Collected data entries
/---
(** The clients with their new counts, and the timers. *)
Lemma link_core now readings (remotes : gmap nat ANVIL_REMOTE) expire :
  an_present s <= now -> clock_from now readings ->
  (forall r, remotes !! r = (fun x => set_count (links r streams) x) <$> an_remotes s !! r) ->
  (forall r, expire !! r = x ← an_remotes s !! r;
     if links r streams =? 0 then (if ar_count x =? 0 then an_expire s !! r else Some (now + var_anvil_time_unit)) else None) ->
  let s' := with_streams streams (with_expire expire (with_remotes remotes (an_fresh s) (with_present now readings s))) in
  inv None s' /\ abs s' (sp_link now fd (ident_of (an_remotes s) (Some (mk_local e))) a).
Proof.
  intros Hn Hck Hr He. cbn zeta. set (s' := with_streams _ _). set (f r x := set_count (links r streams) x).
  assert (Hone : forall r x, an_remotes s !! r = Some x -> ar_count x = links r (an_streams s) + (if decide (e = Some r) then 1 else 0)) by apply (inv_count _ _ _ H).
  assert (Hle : forall r, linkof c = Some r -> 1 <= links r (an_streams s)).
  { intros r El. pose proof (map_sum_ge (fun c => if decide (linkof c = Some r) then 1 else 0) (an_streams s) fd c) as Hg.
    cbn in Hg. rewrite decide_True in Hg by done. apply Hg; [|done]. intros c'. case_decide; lia. }
  assert (Hidle : an_idle s = None).
  { destruct (an_idle s) as [i|] eqn:Ei; [|done]. destruct (inv_idle _ _ _ H i Ei) as [E _]. rewrite E in Hc. done. }
  split.
  - apply (update_inv e None s s' f); try done; [apply link_live| | | | |apply H].
    + intros r x Hx. cbn. rewrite decide_False, He, Hx by done. split; [lia|]. cbn. pose proof (link_links r) as Hlr.
      specialize (Hone r x Hx). pose proof (inv_timers _ _ _ H r) as Ht.
      destruct (Z.eqb_spec (links r streams) 0) as [E|E]; [|split; [by intros []|done]]. split; [done|]. intros _.
      destruct (Z.eqb_spec (ar_count x) 0); [apply Ht; eauto|by eexists].
    + intros r due. cbn. rewrite He. intros (x & Hx & Hd)%bind_Some. split; [by eexists|].
      repeat case_match; simplify_eq; [|lia]. pose proof (inv_due _ _ _ H r due Hd). lia.
    + cbn. unfold streams. rewrite map_size_insert_Some by eauto. apply (inv_clients _ _ _ H).
    + cbn. rewrite Hidle. done.
  - apply (update_abs s s' a _ f); try done.
    + cbn. unfold streams. by rewrite fmap_insert, (abs_links _ _ _ Ha).
    + intros r x Hx. split; [by apply (known_window e s a r x)|]. pose proof (link_sp_count r x Hx) as Hsc.
      set (new := ident_of (an_remotes s) (Some (mk_local e))) in *. clearbody new. cbn. rewrite He, Hx. cbn.
      pose proof (link_links r) as Hlr. specialize (Hone r x Hx). specialize (Hle r).
      pose proof (abs_since _ _ _ Ha r x Hx) as Hsi. pose proof (inv_timers _ _ _ H r) as Ht.
      pose proof (links_bounds r (an_streams s)) as Hb.
      assert (Hold : sp_links a !! fd = Some (Some (ar_ident x)) <-> linkof c = Some r).
      { rewrite (abs_links _ _ _ Ha), lookup_fmap, Hc. cbn. unfold ident_of. destruct (linkof c) as [r'|] eqn:El; [|done]. cbn.
        destruct (inv_live _ _ _ H r') as [x' Hx']; [right; eauto|]. rewrite Hx'. cbn. split; [|intros [= ->]; congruence].
        intros [= E]. f_equal. by eapply inv_unique. }
      destruct (decide (linkof c = Some r)) as [El|El].
      * rewrite (proj2 Hold El), Hsc. specialize (Hle El). destruct (Z.eqb_spec (links r streams) 0).
        -- rewrite lookup_insert_eq. rewrite (proj2 (Z.eqb_neq _ _)) by (repeat case_decide; lia). done.
        -- rewrite Hsi. apply eq_None_not_Some. intros (? & ? & ?)%Ht. simplify_eq. repeat case_decide; lia.
      * assert (Hsi' : (fun d => d + var_anvil_time_unit) <$> (match sp_links a !! fd with
            | Some (Some old) => if sp_count old (<[fd:=new]> (sp_links a)) =? 0
                                 then <[old:=now]> (sp_since a) else sp_since a
            | _ => sp_since a end) !! ar_ident x = an_expire s !! r).
        { destruct (sp_links a !! fd) as [[old|]|] eqn:Eo; [|exact Hsi..]. destruct (_ =? 0); [|exact Hsi]. rewrite lookup_insert_ne; [exact Hsi|].
          intros ->. by apply El, Hold. }
        rewrite Hsi'. destruct (Z.eqb_spec (links r streams) 0) as [E|E].
        -- rewrite (proj2 (Z.eqb_eq _ _)) by (repeat case_decide; lia). done.
        -- apply eq_None_not_Some. intros (? & ? & ?)%Ht. simplify_eq. repeat case_decide; lia.
Qed.
End link.

Ltac dec_lia := repeat match goal with H : context [decide ?P] |- _ => destruct (decide P) end; try congruence; lia.

Lemma read_clock_ok s : clock_from (an_present s) (an_readings s) -> exists now l,
  read_clock s = with_present now l s /\ an_present s <= now /\ clock_from now l.
Proof.
  unfold read_clock. destruct (an_readings s) as [|t l] eqn:E; intros Hc.
  - exists (an_present s), []. rewrite <- E at 1. split_and!; [by destruct s|lia|done].
  - exists t, l. by destruct Hc.
Qed.
Lemma event_due_ok delay s : 0 <= delay -> clock_from (an_present s) (an_readings s) -> exists now l,
  event_due delay s = Ret (now + delay, with_present now l s) /\ an_present s <= now /\ clock_from now l.
Proof.
  intros Hd Hc. destruct (read_clock_ok s Hc) as (now & l & E & Hn & Hl). exists now, l. split; [|done].
  unfold event_due. rewrite (proj2 (Z.leb_le _ _) Hd). cbn. by rewrite E.
Qed.

Lemma set_count_id n x : ar_count x = n -> set_count n x = x.
Proof. intros <-. by destruct x. Qed.

Lemma expire_none e s r : inv e s -> an_remotes s !! r = None -> an_expire s !! r = None.
Proof. intros H Hr. apply eq_None_not_Some. intros (x & Hx & _)%(timer_zero e s r H). congruence. Qed.
Lemma expire_count e s r x : inv e s -> an_remotes s !! r = Some x ->
  an_expire s !! r = if ar_count x =? 0 then an_expire s !! r else None.
Proof.
  intros H Hx. destruct (Z.eqb_spec (ar_count x) 0); [done|]. apply eq_None_not_Some. intros (y & Hy & Hy0)%(timer_zero e s r H). congruence.
Qed.

(** Dropping the client that a server process had, and giving it another or none. *)
Lemma drop_link_ok e s a fd c : inv e s -> abs s a -> an_streams s !! fd = Some c ->
  exists s1, match linkof c with Some r => ANVIL_REMOTE_DROP_ONE var_anvil_time_unit r s | None => Ret s end = Ret s1
    /\ an_present s <= an_present s1 /\ an_streams s1 = an_streams s
    /\ inv None (set_local fd (mk_local e) s1)
    /\ abs (set_local fd (mk_local e) s1) (sp_link (an_present s1) fd (ident_of (an_remotes s) (Some (mk_local e))) a)
    /\ (forall r, ar_ident <$> an_remotes s1 !! r = ar_ident <$> an_remotes s !! r).
Proof.
  intros H Ha Hc. pose proof (proj2 (inv_clock _ _ _ H)) as Hck. pose proof (link_links e s a fd c H Ha Hc) as Hll.
  pose proof (inv_count _ _ _ H) as Hcnt. set (streams := <[fd:=Some (mk_local e)]> (an_streams s)) in *.
  destruct (linkof c) as [r'|] eqn:El.
  - destruct (inv_live _ _ _ H r') as [x' Hx']; [right; eauto|]. unfold ANVIL_REMOTE_DROP_ONE, remote_at. rewrite Hx'. cbn [mbind outcome_bind].
    assert (Hpos : 1 <= ar_count x').
    { specialize (Hcnt r' x' Hx'). specialize (Hll r'). pose proof (links_bounds r' streams). dec_lia. }
    rewrite (proj2 (Z.ltb_lt _ _)) by lia. set (s2 := set_remote r' _ s).
    set (finish := fun now l => with_expire (if ar_count x' - 1 =? 0 then <[r' := now + var_anvil_time_unit]> (an_expire s) else an_expire s)
      (with_remotes (<[r' := set_count (ar_count x' - 1) x']> (an_remotes s)) (an_fresh s) (with_present now l s))).
    assert (Es1 : exists now l, (if ar_count x' - 1 =? 0 then request_expire var_anvil_time_unit r' s2 else Ret s2) = Ret (finish now l)
      /\ an_present s <= now /\ clock_from now l).
    { unfold finish. destruct (ar_count x' - 1 =? 0).
      - destruct (event_due_ok var_anvil_time_unit s2) as (now & l & E & Hn & Hl); [lia|done|]. exists now, l. unfold request_expire. by rewrite E.
      - exists (an_present s), (an_readings s). split_and!; [|lia|done]. by destruct s. }
    destruct Es1 as (now & l & -> & Hn & Hl). exists (finish now l).
    destruct (link_core e s a fd c H Ha Hc now l (an_remotes (finish now l)) (an_expire (finish now l)) Hn Hl) as [Hi Hb].
    { intros r. cbn. rewrite (insert_as_fmap _ r' x' _ r Hx'). destruct (an_remotes s !! r) as [x|] eqn:Ex; [|done]. cbn. f_equal.
      specialize (Hcnt r x Ex). specialize (Hll r). fold streams. destruct (decide (r = r')) as [->|Hne]; [simplify_eq; f_equal; dec_lia|].
      symmetry. apply set_count_id. dec_lia. }
    { intros r. cbn. fold streams. destruct (an_remotes s !! r) as [x|] eqn:Ex; cbn.
      - specialize (Hcnt r x Ex). specialize (Hll r). destruct (decide (r = r')) as [->|Hne].
        + simplify_eq. replace (links r' streams) with (ar_count x' - 1) by dec_lia.
          rewrite (proj2 (Z.eqb_neq (ar_count x') 0)) by lia.
          destruct (ar_count x' - 1 =? 0); [by rewrite lookup_insert_eq|]. rewrite (expire_count e s r' x' H Hx'). by rewrite (proj2 (Z.eqb_neq (ar_count x') 0)) by lia.
        + replace (links r streams) with (ar_count x) by dec_lia.
          transitivity (an_expire s !! r); [destruct (_ - 1 =? 0); [by rewrite lookup_insert_ne|done]|]. pose proof (expire_count e s r x H Ex) as Ee.
          by destruct (ar_count x =? 0).
      - transitivity (an_expire s !! r); [|by eapply expire_none]. destruct (_ - 1 =? 0); [|done]. rewrite lookup_insert_ne; [done|]. congruence. }
    split_and!; [done..|]. intros r. cbn. rewrite (insert_as_fmap _ r' x' _ r Hx'). destruct (an_remotes s !! r) eqn:Er; [|done]. cbn.
    case_decide; [subst; by simplify_eq|done].
  - exists s. destruct (link_core e s a fd c H Ha Hc (an_present s) (an_readings s) (an_remotes s) (an_expire s) ltac:(lia) Hck) as [Hi Hb].
    { intros r. destruct (an_remotes s !! r) as [x|] eqn:Ex; [|done]. cbn. f_equal. symmetry. apply set_count_id.
      fold streams. specialize (Hcnt r x Ex). specialize (Hll r). dec_lia. }
    { intros r. destruct (an_remotes s !! r) as [x|] eqn:Ex; cbn; [|by eapply expire_none].
      specialize (Hcnt r x Ex). specialize (Hll r). fold streams. replace (links r streams) with (ar_count x) by dec_lia.
      pose proof (expire_count e s r x H Ex) as Ee. by destruct (ar_count x =? 0). }
    split_and!; [done|lia|done| | |done]; by destruct s.
Qed.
\---
**Task directions**
Each line of the data that includes "then" counts once; say how many there are, giving nothing but the number.

**Answer section**
7